Adults were maintained, under the same conditions described above, for 20 days, time enough to reach sexual maturity under ideal conditions. After that, adults were killed by freezing to evaluate the following parameters: right shoulder spine length, shoulder spine shape (short, long, rounded, or pointed) and abdomen coloration. The shape of the shoulder spine was evaluated based only on its morphological aspect. Afterwards, the adults were divided into two groups (n = 10 each).
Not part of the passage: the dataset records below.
(** A BU added by a reload is drained from its primary to its primary.
    Whichever side its configuration names as active, its first connections go to
    the primary; when the drain timer fires, every one of them is closed and the
    BU stays on the primary. *)
Theorem added_BU_is_drained now newOrder oldOrder oldCfg newCfg p p' bu c :
  on_reload now newOrder oldOrder oldCfg newCfg p = Some p' →
  newOrder ≡ₚ map_to_list (cfg_Clusters newCfg) →
  cfg_Clusters newCfg !! bu = Some c → cl_Mode c = ModeActivePassive →
  cfg_Clusters oldCfg !! bu = None →
  wired (fst (pr_sys p)) → dm_ok (w_dm (snd (pr_sys p))) →
  sm_entries (fst (pr_sys p)) !! bu = None →
  upstreamTarget c (Some (lookup_of p')) bu (pr_sys p') =
    Some (ep_Bootstrap (cl_Primary c), "primary"%string) ∧
  ∀ w2, traffic_step (snd (pr_sys p')) w2 →
    let '(sm3, w3) := drain_timer bu ActivePrimary (fst (pr_sys p'), w2) in
    State sm3 bu = StatePrimary ∧
    ∀ id tc, live bu (w_dm w2) !! id = Some tc → tc_target tc = ActivePrimary →
      tc_conn tc ∈ w_closed w3.
Proof.
  intros Hrun Ho Hc Hm Hold Hw Hok Hs.
  pose proof (on_reload_drains _ _ _ _ _ p p' bu c None Hrun Ho Hc Hm) as Hre.
  rewrite Hold in Hre. specialize (Hre ltac:(done) Hw Hs I).
  destruct (pr_sys p') as [sm' w'].
  assert (Hok' : dm_ok (w_dm w')).
  { destruct Hre as (_ & _ & _ & _ & Hb & _). intros n t. rewrite Hb. apply Hok. }
  destruct (reloading_settles _ _ _ _ _ _ (lookup_of p') _ _ StatePrimary Hre Hok' eq_refl
              (or_introl eq_refl)) as [Ht Hd].
  split.
  - unfold upstreamTarget. rewrite Hm.
    change (String.eqb ModeActivePassive ModeActivePassive) with true. cbv iota. by rewrite Ht.
  - intros w2 Htr. specialize (Hd w2 Htr).
    change (old_side None) with ActivePrimary in Hd.
    destruct (drain_timer _ _ _) as [sm3 w3]. cbn [fst]. destruct Hd as (? & _ & _ & cs & Hcs & Hin).
    split; [done|]. intros id tc Hl Htc. rewrite Hcs. apply elem_of_app. right. apply Hin. eauto.
Qed.

(** C36: With automatic rebalancing, the first reload stops it and the second one
    hangs.  The first reload of a running proxy replaces the rebalancer by one
    that is never started: health changes no longer move any weight.  The next
    reload with changes then waits for ever for that rebalancer's goroutine, and
    so does a shutdown. *)
Theorem second_reload_hangs now newOrder oldOrder oldCfg newCfg p l r :
  pr_listener p = Some l → ln_rebalancer l = Some r → rr_started r = true →
  hasAutoRebalance newCfg = true → DiffClusters newOrder oldOrder oldCfg newCfg ≠ [] →
  ∃ p' l', on_reload now newOrder oldOrder oldCfg newCfg p = Some p' ∧
    pr_listener p' = Some l' ∧
    (∀ now' healthMap, rebalancer_loop now' healthMap l' = l') ∧
    (∀ deadline polls, shutdown deadline polls p' = None) ∧
    ∀ now' newOrder' oldOrder' cfg', hasAutoRebalance cfg' = true →
      DiffClusters newOrder' oldOrder' newCfg cfg' ≠ [] →
      on_reload now' newOrder' oldOrder' newCfg cfg' p' = None.
Proof.
  intros Hl Hr Hs Ha Hdiff.
  destruct (reload_replaces_rebalancer newCfg newOrder (Health.New now (cfg_Clusters newCfg)) l r Hr Hs Ha)
    as (l1 & l2 & H1 & H2 & r2 & Hr2 & Hs2 & Ht2).
  destruct (unstarted_stuck l2 r2 Hr2 Hs2 Ht2) as (Hloop & Hclose & Hset).
  unfold on_reload at 1. destruct (DiffClusters newOrder oldOrder oldCfg newCfg) as [|ch chs]; [done|].
  destruct (pr_sys p) as [sm w]. rewrite Hl, H1. cbn [mbind option_bind]. rewrite H2. cbn [mbind option_bind].
  eexists _, l2. split; [done|]. split; [done|]. split; [done|]. split.
  - intros deadline polls. unfold shutdown. cbn [pr_listener]. by rewrite Hclose.
  - intros now' newOrder' oldOrder' cfg' Ha' Hd'. unfold on_reload.
    destruct (DiffClusters newOrder' oldOrder' newCfg cfg'); [done|]. cbn [pr_sys pr_listener].
    destruct (foldl _ _ _) as [sm' w']. by rewrite Hset.
Qed.

(** ** Witnesses *)

Lemma main_init_as_configured_witness :
  ∃ p, main_init 0 (map_to_list (cfg_Clusters sample_config)) sample_config = Some p ∧
    upstreamTarget sample_cluster_config (Some (lookup_of p)) "bu1" (pr_sys p) =
    Some ("a:9092"%string, "primary"%string).
Proof.
  destruct (main_init_as_configured 0 (map_to_list (cfg_Clusters sample_config)) sample_config
              (Permutation_refl _)) as (p & Hp & _ & _ & _ & _ & _ & Hap & _).
  exists p. split; [exact Hp|]. exact (proj2 (Hap "bu1"%string sample_cluster_config eq_refl eq_refl)).
Defined.

(** Before the listener exists a reload always completes. *)
Lemma on_reload_early now newOrder oldOrder oldCfg newCfg p :
  pr_listener p = None → ∃ p', on_reload now newOrder oldOrder oldCfg newCfg p = Some p'.
Proof.
  intros Hl. unfold on_reload. destruct (DiffClusters _ _ _ _); [by eexists|].
  destruct (pr_sys p) as [sm w]. rewrite Hl. by eexists.
Qed.

(** The configuration with the secondary active, and with a second BU. *)
Definition on_secondary : ClusterConfig :=
  {| cl_Port := 9092; cl_Mode := ModeActivePassive; cl_Active := ActiveSecondary;
     cl_Primary := {| ep_Bootstrap := "a:9092"; ep_Weight := 0 |};
     cl_Secondary := {| ep_Bootstrap := "b:9092"; ep_Weight := 0 |};
     cl_HealthCheck := zero_HealthCheckConfig |}.
Definition config_with (clusters : gmap string ClusterConfig) : Config :=
  {| cfg_Proxy := cfg_Proxy sample_config; cfg_Clusters := clusters |}.
Definition secondary_config : Config := config_with {["bu1"%string := on_secondary]}.

Definition sample_proxy (state : string) (l : option Listener) : Proxy :=
  {| pr_checker := ∅; pr_sys := (sample_sm state, sample_world);
     pr_mgr := NewManager ∅; pr_listener := l |}.

Lemma reload_drains_by_state_witness :
  ∃ p', on_reload 100 (map_to_list (cfg_Clusters secondary_config))
          (map_to_list (cfg_Clusters sample_config)) sample_config secondary_config
          (sample_proxy StateSecondary None) = Some p' ∧
    TargetForRouting (lookup_of p') (pr_sys p') "bu1" = ("primary"%string, true).
Proof.
  destruct (on_reload_early 100 (map_to_list (cfg_Clusters secondary_config))
    (map_to_list (cfg_Clusters sample_config)) sample_config secondary_config
    (sample_proxy StateSecondary None) eq_refl) as [p' Hp'].
  exists p'. split; [exact Hp'|].
  refine (proj1 (reload_drains_by_state 100 (map_to_list (cfg_Clusters secondary_config))
    (map_to_list (cfg_Clusters sample_config)) sample_config secondary_config
    (sample_proxy StateSecondary None) p' "bu1" on_secondary StateSecondary
    Hp' (Permutation_refl _) eq_refl eq_refl _ eq_refl sample_dm_ok eq_refl (or_intror eq_refl))).
  discriminate.
Defined.

Lemma added_BU_is_drained_witness :
  let old := config_with ∅ in
  let p := {| pr_checker := ∅; pr_sys := (Wire NewStateMachine, sample_world);
              pr_mgr := NewManager ∅; pr_listener := None |} in
  ∃ p', on_reload 100 (map_to_list (cfg_Clusters secondary_config)) [] old secondary_config p
        = Some p' ∧
    upstreamTarget on_secondary (Some (lookup_of p')) "bu1" (pr_sys p') =
    Some ("a:9092"%string, "primary"%string).
Proof.
  intros old p.
  destruct (on_reload_early 100 (map_to_list (cfg_Clusters secondary_config)) [] old
    secondary_config p eq_refl) as [p' Hp'].
  exists p'. split; [exact Hp'|].
  refine (proj1 (added_BU_is_drained 100 (map_to_list (cfg_Clusters secondary_config)) [] old
    secondary_config p p' "bu1" on_secondary
    Hp' (Permutation_refl _) eq_refl eq_refl eq_refl eq_refl sample_dm_ok eq_refl)).
Defined.

Definition running_listener : Listener :=
  with_rebalancer (Some (rebalancer_Start (new_rebalancer auto_config)))
    (NewListener auto_config (map_to_list (cfg_Clusters auto_config))).

Lemma second_reload_hangs_witness :
  let old := config_with ∅ in
  ∃ p', on_reload 100 (map_to_list (cfg_Clusters auto_config)) [] old auto_config
          (sample_proxy StatePrimary (Some running_listener)) = Some p' ∧
    shutdown 0 [] p' = None.
Proof.
  intros old.
  destruct (second_reload_hangs 100 (map_to_list (cfg_Clusters auto_config)) [] old auto_config
    (sample_proxy StatePrimary (Some running_listener)) running_listener
    (rebalancer_Start (new_rebalancer auto_config)) eq_refl eq_refl eq_refl)
    as (p' & l' & Hrun & _ & _ & Hstop & _).
  - vm_compute. reflexivity.
  - vm_compute. discriminate.
  - exists p'. split; [exact Hrun|]. exact (Hstop 0 []).
Defined.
In the first one, lipid content was measured using the following method: 1. insects were taken to the oven (60°C) for about 48 hours; 2. dry weight (DW) was obtained using an electronic scale (Mettler Toledo PB 303); 3. insects were identified with a number and individualized in cloth packages (3.0 x 4.0 cm); 4. packages were conditioned in extraction tubes (7.5 x 3.0 cm); 5. 250 ml of the extraction solvent (hexane) was added to a volumetric balloon and placed in the Soxhlet extractor, with circulation water and tubes; 6. equipment was heated up to ca. 120°C. After the first cycle, the extraction process was maintained for three hours; 7. adults were placed again in the oven (60°C) for 24 hours; 8. weight without lipid ("thin weight" = TW) was obtained, and the following formula was applied to obtain percentage (%) of stored lipid:

The second group of adults was dissected and the reproductive organs developmental stage evaluated. Alcohol (70%) was used for cleaning the abdominal cavity of the insects to allow the best view of the reproductive organs, which were classified as immature or mature. Mature females presented distended ovaries, usually filled with green eggs. Immature females presented small and empty ovaries, without any differentiation or development. Mature males were charaterized by developed testicles occupying most of the abdominal cavity. Immature males showed normal testicles, but smaller than developed testicles. The portion of the abdominal cavity occupied by the testicles was smaller than in mature males.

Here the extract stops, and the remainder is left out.